Sodium valproate effect on chloride metabolism in rats: a new approach to its possible anticancer mechanism

Abstract

Aim: Sodium valproate (NaVP) defines a novel class of histone deacetylases (HDAC) inhibitors inducing differentiation of transformed cells by their antitumor properties. Earlier we have showed that single doses of NaVP havse natriuretic, kaliuretic and chloriduretic effects in rats. The chloriduretic effect of repeated NaVP doses has not previously been investigated. The aim of the present study was to define the peculiarities of 24 h urinary chloride (Cl–) excretion in young adult Wistar rats and to evaluate the related effects of single and repeated NaVP doses in a 10-day treatment.

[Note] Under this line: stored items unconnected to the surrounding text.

Lemma insertion_sort_Permutation (l : list A) :
  Permutation (insertion_sort less l) l.
Proof.
  induction l as [ | x l IH ]; simpl; [ reflexivity | ].
  rewrite insert_by_Permutation. now apply perm_skip.
Qed.

Hypothesis Hswo : StrictWeakOrder less.

Let geq (a b : A) : Prop := less b a = false.

Lemma less_asym a b : less a b = true -> less b a = false.
Proof.
  intros Hab. destruct (less b a) eqn:Hba; [ | reflexivity ].
  pose proof (swo_trans _ Hswo _ _ _ Hab Hba) as H.
  rewrite (swo_irrefl _ Hswo) in H. discriminate.
Qed.

Lemma insert_by_sorted x (l : list A) :
  StronglySorted geq l -> StronglySorted geq (insert_by less x l).
Proof.
  induction 1 as [ | y l Hs IH Hall ]; simpl.
  - repeat constructor.
  - destruct (less x y) eqn:Hxy.
    + constructor; [ now constructor | ].
      constructor; [ now apply less_asym | ].
      eapply Forall_impl; [ exact Hall | ].
      intros z Hz. unfold geq in *.
      destruct (less z x) eqn:Hzx; [ | reflexivity ].
      rewrite (swo_trans _ Hswo _ _ _ Hzx Hxy) in Hz. discriminate.
    + constructor; [ exact IH | ].
      eapply Permutation_Forall;
        [ symmetry; apply insert_by_Permutation | ].
      constructor; [ exact Hxy | exact Hall ].
Qed.

Lemma insertion_sort_sorted (l : list A) :
  StronglySorted geq (insertion_sort less l).
Proof.
  induction l as [ | x l IH ]; simpl; [ constructor | ].
  now apply insert_by_sorted.
Qed.

End InsertionSort.

#[global] Instance insertion_SortSlice : SortSlice := {|
  sort_Slice := @insertion_sort;
  sort_Slice_Permutation := @insertion_sort_Permutation;
  sort_Slice_sorted := fun A less l H => insertion_sort_sorted less H l
|}.

(** ** The resource listings *)

Section ResourceFacts.
Import ResourceCmd.

Lemma less_true (e1 e2 : Entry) :
  less e1 e2 = true <->
  String_as_OT.lt (Type' (Value e1)) (Type' (Value e2)) \/
  (Type' (Value e1) = Type' (Value e2) /\
   String_as_OT.lt (Name (Value e1)) (Name (Value e2))).
Proof.
  unfold less. cbv zeta.
  destruct (String.eqb_spec (Type' (Value e1)) (Type' (Value e2))) as [E | N];
    cbn [negb]; rewrite ltb_lt.
  - split; [ auto | ]. intros [L | [_ L]]; [ | exact L ].
    rewrite E in L. apply String_as_OT.lt_not_eq in L. destruct L. reflexivity.
  - split; [ auto | ]. intros [L | [E _]]; [ exact L | contradiction ].
Qed.

Lemma less_false (e1 e2 : Entry) :
  less e1 e2 = false <-> by_type_then_name e2 e1.
Proof.
  unfold by_type_then_name. cbv zeta. split.
  - intros H.
    destruct (string_trichotomy (Type' (Value e2)) (Type' (Value e1)))
      as [L | [E | G]]; [ auto | | ].
    + right. split; [ exact E | ].
      destruct (string_trichotomy (Name (Value e2)) (Name (Value e1)))
        as [L | [E' | G]]; [ auto | auto | ].
      assert (less e1 e2 = true) by (apply less_true; auto). congruence.
    + assert (less e1 e2 = true) by (apply less_true; auto). congruence.
  - intros H. destruct (less e1 e2) eqn:E; [ | reflexivity ].
    apply less_true in E.
    destruct H as [L | [Et [L | En]]], E as [L' | [Et' L']];
      try (destruct (string_lt_asym _ _ L L'));
      try (rewrite Et in L'; apply String_as_OT.lt_not_eq in L';
           destruct L'; reflexivity);
      try (rewrite Et' in L; apply String_as_OT.lt_not_eq in L;
           destruct L; reflexivity).
    rewrite En in L'. apply String_as_OT.lt_not_eq in L'.
    destruct L'. reflexivity.
Qed.

Lemma by_type_then_name_trans e1 e2 e3 :
  by_type_then_name e1 e2 -> by_type_then_name e2 e3 ->
  by_type_then_name e1 e3.
Proof.
  unfold by_type_then_name. cbv zeta.
  intros [L1 | [E1 H1]] [L2 | [E2 H2]].
  - left. eapply String_as_OT.lt_trans; eassumption.
  - left. now rewrite <- E2.
  - left. now rewrite E1.
  - right. split; [ congruence | ].
    destruct H1 as [L1 | N1], H2 as [L2 | N2].
    + left. eapply String_as_OT.lt_trans; eassumption.
    + left. now rewrite <- N2.
    + left. now rewrite N1.
    + right. congruence.
Qed.

(** The closure of the listings is a strict weak ordering, as
    [sort.Slice] requires. *)
Lemma less_StrictWeakOrder : StrictWeakOrder less.
Proof.
  split.
  - intros a. apply less_false. right. auto.
  - intros a b c Hab Hbc. apply less_true in Hab, Hbc. apply less_true.
    destruct Hab as [L1 | [E1 L1]], Hbc as [L2 | [E2 L2]].
    + left. eapply String_as_OT.lt_trans; eassumption.
    + left. now rewrite <- E2.
    + left. now rewrite E1.
    + right. split; [ congruence | ].
      eapply String_as_OT.lt_trans; eassumption.
  - intros a b c Hab Hbc. apply less_false in Hab, Hbc. apply less_false.
    eapply by_type_then_name_trans; eassumption.
Qed.

Context (env : Env) {sorter : SortSlice}.

(** What [sort.Slice] leaves in [entries]: the same entries, ascending
    by type and then by name. *)
Lemma sorted_entries (entries : list Entry) :
  Permutation (sort_Slice less entries) entries /\
  StronglySorted by_type_then_name (sort_Slice less entries).
Proof.
  split; [ apply sort_Slice_Permutation | ].
  pose proof (sort_Slice_sorted _ less entries less_StrictWeakOrder) as H.
  induction H as [ | e l Hs IH Hall ]; constructor; [ exact IH | ].
  eapply Forall_impl; [ exact Hall | ].
  intros e' He'. now apply less_false.
Qed.

Lemma csv_rows_output (entries : list Entry) :
  forall n err,
    snd (csv_rows env n err entries) = map (fun e => CsvWrite (line_of e)) entries.
Proof.
  induction entries as [ | e l IH ]; intros n err; simpl; [ reflexivity | ].
  specialize (IH (S n)
    match csv_Write env n (line_of e) with
    | Some e0 => Some (LoggedError "csv.Write: %w" [] (Some e0))
    | None => None
    end).
  destruct (csv_rows env (S n) _ l) as [err' w]. simpl in *. now f_equal.
Qed.

Lemma entries_nonempty (bom : BOM) :
  ResourceMap bom <> [] ->
  Nat.eqb (length (Entries (ResourceMap bom))) 0 = false.
Proof. unfold Entries. destruct (ResourceMap bom); [ congruence | reflexivity ]. Qed.

(** C6. Whatever the order of the entries of a non-empty resource map,
    the three listings write one row per entry after their header, and
    the rows are in ascending order of type and then of name, both
    compared byte by byte. *)
Theorem listings_sorted_by_type_then_name (bom : BOM) :
  ResourceMap bom <> [] ->
  exists rows : list Entry,
    Permutation rows (ResourceMap bom) /\
    StronglySorted by_type_then_name rows /\
    DisplayResourceListText env bom
    = (text_header env ++ map (fun e => Fprintf (text_line e)) rows)%list /\
    DisplayResourceListMarkdown env bom
    = (None,
       (markdown_header env ++
        map (fun e => Fprintf (createMarkdownRow env (line_of e) ++ NL)) rows)%list) /\
    (csv_Write env 0 RESOURCE_LIST_TITLES = None ->
     snd (DisplayResourceListCSV env bom)
     = CsvWrite RESOURCE_LIST_TITLES :: map (fun e => CsvWrite (line_of e)) rows).
Proof.
  intros Hne. exists (sort_Slice less (Entries (ResourceMap bom))).
  destruct (sorted_entries (Entries (ResourceMap bom))) as [Hp Hs].
  pose proof (entries_nonempty bom Hne) as Hlen.
  split; [ exact Hp | ]. split; [ exact Hs | ].
  unfold DisplayResourceListText, DisplayResourceListMarkdown,
    DisplayResourceListCSV.
  cbv zeta. rewrite Hlen.
  split; [ reflexivity | ]. split; [ reflexivity | ].
  intros ->.
  pose proof (csv_rows_output (sort_Slice less (Entries (ResourceMap bom))) 1 None) as Hw.
  destruct (csv_rows env 1 None _) as [err w]. simpl in *. now rewrite Hw.
Qed.

(** The example of the spec: whatever function sorts, the entries
    [(service, b)] and [(component, a)] come out as component [a], then
    service [b]. *)
Lemma sort_service_b_component_a :
  sort_Slice less [service_b; component_a] = [component_a; service_b].
Proof.
  destruct (sorted_entries [service_b; component_a]) as [Hp Hs].
  apply Permutation_sym, Permutation_length_2_inv in Hp.
  destruct Hp as [Hp | Hp]; [ | exact Hp ].
  rewrite Hp in Hs. apply StronglySorted_inv in Hs. destruct Hs as [_ Hall].
  apply Forall_inv in Hall. apply less_false in Hall.
  discriminate Hall.
Qed.

(** C1. For a resource map without entries: the text listing, which has
    no result, writes its header and the notice; the Markdown listing
    writes its header and the same notice and returns an error; the CSV
    listing returns an error in every case, and once its header is
    written it writes the same notice as a record. *)
Theorem listings_of_empty_map (bom : BOM) :
  ResourceMap bom = [] ->
  DisplayResourceListText env bom
  = (text_header env ++ [Fprintf (MSG_OUTPUT_NO_RESOURCES_FOUND ++ NL)])%list /\
  DisplayResourceListMarkdown env bom
  = (Some (ErrorString MSG_OUTPUT_NO_RESOURCES_FOUND),
     (markdown_header env ++ [Fprintf (MSG_OUTPUT_NO_RESOURCES_FOUND ++ NL)])%list) /\
  fst (DisplayResourceListCSV env bom) <> None /\
  (csv_Write env 0 RESOURCE_LIST_TITLES = None ->
   snd (DisplayResourceListCSV env bom)
   = [CsvWrite RESOURCE_LIST_TITLES; CsvWrite [MSG_OUTPUT_NO_RESOURCES_FOUND]] /\
   (csv_Write env 1 [MSG_OUTPUT_NO_RESOURCES_FOUND] = None ->
    fst (DisplayResourceListCSV env bom)
    = Some (ErrorString MSG_OUTPUT_NO_RESOURCES_FOUND))).
Proof.
  intros Hnil.
  unfold DisplayResourceListText, DisplayResourceListMarkdown,
    DisplayResourceListCSV, Entries.
  rewrite Hnil. cbn [length Nat.eqb].
  split; [ reflexivity | ]. split; [ reflexivity | ].
  destruct (csv_Write env 0 RESOURCE_LIST_TITLES) as [e0 | ];
    [ split; [ discriminate | intros H; discriminate H ] | ].
  destruct (csv_Write env 1 [MSG_OUTPUT_NO_RESOURCES_FOUND]) as [e1 | ];
    (split; [ discriminate | ]); intros _; (split; [ reflexivity | ]);
    intros H; [ discriminate H | reflexivity ].
Qed.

Materials and methods: 24 h urinary Cl–, creatinine and pH levels were measured in 14 control intact Wistar male rats and 13 Wistar male rats after a single per os administration of 300 mg/kg NaVP (VP rats), 5 Wistar male rats after 10 days of the daily intragastric administration of 300 mg/kg NaVP (VP-10 rats) and 5 matched control male rats. 24 h urine was collected keeping a rat alone in a special diuresis cage (Tecniplast, Italy) for 24 h with free access to tap water, without food, in the same temperature and light conditions. 24 h urinary Cl–, Na+ levels were analyzed with an EML- 105 electrolyte analyzer (Radiometer, Denmark). Urinary pH levels were measured with a pH/mV/ion meter (ION Meter pH 340/ION, Germany). Results: After a single dose and after 10 days of NaVP administration, 24 h total diuresis and 24 h diuresis per 100 g of body weight were significantly higher in VP and VP- 10 rats as compared with the respective control. 24 h urine Cl– excretion was significantly higher in VP and VP-10 rats than in matched controls. The study data shows that repeated NaVP doses enhance Cl– excretion with urine. Authors discuss the possible new mechanism of NaVP anticancer effects related to intracellular Cl– level changes. [...].